Oltre a completare con semine e trapianti la gamma delle verdure che saranno disponibili nell’autunno, in questa stagione si eseguono alcuni interventi che migliorano la qualità e il gusto di alcuni ortaggi. Ad esempio l’imbianchimento rende alcuni ortaggi più croccanti e più saporiti. Questa operazione precede di 2-4 settimane la raccolta e consiste nell’impedire alla luce solare di raggiungere alcune parti delle piante. In assenza di luce non si forma più la clorofilla e i tessuti vegetali diventano bianchi.

Per imbianchire il porro e il cardo si rimuove con la zappa il terreno dall’interfila e lo si addossa al piede degli ortaggi. L’intervento si ripete per tre volte, aggiungendo ogni volta 10-15 cm di terra. Nel caso del sedano, dell’indivia riccia e della scarola si procede avvolgendo con paglia o carta gli ortaggi lasciando alla luce solo le foglie apicali. Il materiale viene fermato con un elastico. Questa procedura, se la si trova più comoda, si può utilizzare anche con i cardi. L’imbianchimento non è senza rischi, perché la maggiore compattezza dell’apparato fogliare rende la pianta più suscettibile alle malattie fungine e può causare la perdita di una parte del prodotto.

Un’altra operazione che migliora la qualità dei prodotti, e questa volta senza rischi, è la cimatura. Alcune piante possiedono una crescita indeterminata, cioè continuano a sviluppare nuove foglie, nuovi palchi fiorali e frutti fino a quando le condizioni climatiche lo consentono. I frutti che si formano negli ultimi periodi non sono in grado di arrivare a maturazione, perché dispongono di troppo poco tempo e troppe poche ore di luce prima dell’arrivo dei freddi.

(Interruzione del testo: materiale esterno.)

(** Fetching the layers by name applies them one after the other. *)
Lemma SGR_reason_fold (layers : Sequential GraphReasoning) sim_emb :
  SGR_named layers ->
  SGR_reason layers sim_emb
  = inr (fold_left (fun emb l => GraphReasoning_forward l emb) (map snd layers) sim_emb).
Proof.
  intros Hn. unfold SGR_reason.
  set (step := fun (acc : exn + list (list (list R))) (r : exn + GraphReasoning) =>
                 match acc with
                 | inl e => inl e
                 | inr emb => match r with
                              | inl e => inl e
                              | inr l => inr (GraphReasoning_forward l emb)
                              end
                 end).
  transitivity (fold_left step (map (fun i => get_sublayer layers (sgr_name i))
                                    (seq 0 (length layers))) (inr sim_emb)).
  - generalize (seq 0 (length layers)) (@inr exn _ sim_emb).
    intros idxs. induction idxs as [|i idxs IH]; intros acc; simpl; [reflexivity|].
    rewrite <- IH. reflexivity.
  - rewrite (SGR_lookups Hn). clear Hn. revert sim_emb.
    induction layers as [|[n l] layers IH]; intros sim_emb; simpl; [reflexivity|].
    apply IH.
Qed.

Lemma EncoderSimilarity_init_SGR name embed_size sim_dim sgr_step self :
  EncoderSimilarity_init name embed_size sim_dim "SGR" sgr_step = inr self ->
  module_name self = "SGR"%string
  /\ sim_eval_w self = Linear_init (name ++ ".sim_eval_w") sim_dim 1
  /\ sim_module self
     = SGR_module (map (fun i => (sgr_name i,
                                  GraphReasoning_init (name ++ ".SGR_module." ++ sgr_name i) sim_dim))
                       (seq 0 sgr_step)).
Proof.
  unfold EncoderSimilarity_init.
  rewrite (SGR_container_built
             (fun i => GraphReasoning_init (name ++ ".SGR_module." ++ sgr_name i) sim_dim)).
  change (String.eqb "SGR" "SGR") with true. cbv iota.
  intros E. injection E as <-. repeat split.
Qed.

(** ** Differentiability in a parameter *)

Lemma derivable_pt_lim_pointwise (f h : R -> R) (x l : R) :
  (forall t, f t = h t) -> derivable_pt_lim h x l -> derivable_pt_lim f x l.
Proof.
  intros E D e He. destruct (D e He) as [delta Hd]. exists delta.
  intros t Ht Hlt. rewrite !E. now apply Hd.
Qed.

Lemma relu_pos x : 0 <= x -> relu x = x.
Proof. intros H. unfold relu. now apply Rmax_right. Qed.

Lemma relu_neg x : x <= 0 -> relu x = 0.
Proof. intros H. unfold relu. now apply Rmax_left. Qed.

(** On the positive side of its kink the ReLU has slope one, ... *)
Lemma relu_affine_derivable_pos c b :
  0 < c + b -> derivable_pt_lim (fun t => relu (c + t)) b 1.
Proof.
  intros Hpos e He.
  exists (mkposreal (c + b) Hpos). simpl. intros h Hh Hlt.
  apply Rabs_def2 in Hlt as [H1 H2].
  rewrite (@relu_pos (c + (b + h))) by lra. rewrite (@relu_pos (c + b)) by lra.
  replace ((c + (b + h) - (c + b)) / h - 1) with 0 by (field; exact Hh).
  rewrite Rabs_R0. exact He.
Qed.

(** ... on the negative side slope zero, ... *)
Lemma relu_affine_derivable_neg c b :
  c + b < 0 -> derivable_pt_lim (fun t => relu (c + t)) b 0.
Proof.
  intros Hneg e He.
  assert (Hpos : 0 < - (c + b)) by lra.
  exists (mkposreal (- (c + b)) Hpos). simpl. intros h Hh Hlt.
  apply Rabs_def2 in Hlt as [H1 H2].
  rewrite (@relu_neg (c + (b + h))) by lra. rewrite (@relu_neg (c + b)) by lra.
  replace ((0 - 0) / h - 0) with 0 by (field; exact Hh).
  rewrite Rabs_R0. exact He.
Qed.

(** ... and at the kink no derivative: the difference quotient is 1 from
    the right and 0 from the left. *)
Lemma relu_affine_kink c b :
  c + b = 0 -> ~ exists l, derivable_pt_lim (fun t => relu (c + t)) b l.
Proof.
  intros Hk [l D].
  destruct (D (1 / 2) ltac:(lra)) as [[delta Hdelta] Hd]. simpl in Hd.
  assert (Hr : Rabs ((relu (c + (b + delta / 2)) - relu (c + b)) / (delta / 2) - l) < 1 / 2).
  { apply Hd; [lra|]. rewrite Rabs_right; lra. }
  assert (Hl : Rabs ((relu (c + (b + - (delta / 2))) - relu (c + b)) / (- (delta / 2)) - l)
               < 1 / 2).
  { apply Hd; [lra|]. rewrite Rabs_left; lra. }
  rewrite (@relu_pos (c + (b + delta / 2))) in Hr by lra.
  rewrite (@relu_neg (c + (b + - (delta / 2)))) in Hl by lra.
  rewrite (@relu_pos (c + b)) in Hr, Hl by lra.
  replace ((c + (b + delta / 2) - (c + b)) / (delta / 2) - l) with (1 - l) in Hr
    by (field; lra).
  replace ((0 - (c + b)) / - (delta / 2) - l) with (- l) in Hl by (rewrite Hk; field; lra).
  apply Rabs_def2 in Hr as [Hr1 Hr2]. apply Rabs_def2 in Hl as [Hl1 Hl2]. lra.
Qed.

Lemma nth_set_nth {A} (k : nat) (a d : A) (l : list A) :
  (k < length l)%nat -> nth k (set_nth k a l) d = a.
Proof.
  revert k; induction l as [|x l IH]; intros [|k] Hk; simpl in *; try lia; [reflexivity|].
  apply IH. lia.
Qed.

Lemma length_set_nth {A} (k : nat) (a : A) (l : list A) : length (set_nth k a l) = length l.
Proof. revert k; induction l as [|x l IH]; intros [|k]; simpl; auto. Qed.

Lemma length_GraphReasoning_propagate_graph self (sim_emb : tensor3) a :
  length (nth a (GraphReasoning_propagate self sim_emb) []) = length (nth a sim_emb []).
Proof.
  unfold GraphReasoning_propagate, bmm. rewrite GraphReasoning_edge_map, map2_map_id.
  destruct (Nat.lt_ge_cases a (length sim_emb)) as [Ha|Ha].
  - rewrite (nth_map_lt _ sim_emb [] []) by exact Ha.
    unfold edge1, matmul, Linear2. now rewrite !length_map.
  - rewrite !nth_overflow; [reflexivity | exact Ha | now rewrite length_map].
Qed.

L’eliminazione del germoglio apicale (cimatura) ferma la crescita indeterminata della pianta e favorisce ed accelerare la piena maturazione di tutti i frutticini già formati. La cimatura si esegue entro la metà di settembre su tutti i pomodori da mensa: tondi, costoluti, cuori di bue, ciliegini e datterini. In questo modo si riesce ad assicurare la maturazione sulla pianta e al sole del maggior numero possibile di frutti. Si esegue anche, ma in questo caso in piena estate, su meloni, angurie e zucche.

Conferire elementi minerali

Oltre ai secondi raccolti in questa stagione si possono seminare le cosiddette colture di copertura che sono in grado di migliorare la disponibilità di elementi minerali per le colture che seguiranno riducendo le successive esigenze di fertilizzazione.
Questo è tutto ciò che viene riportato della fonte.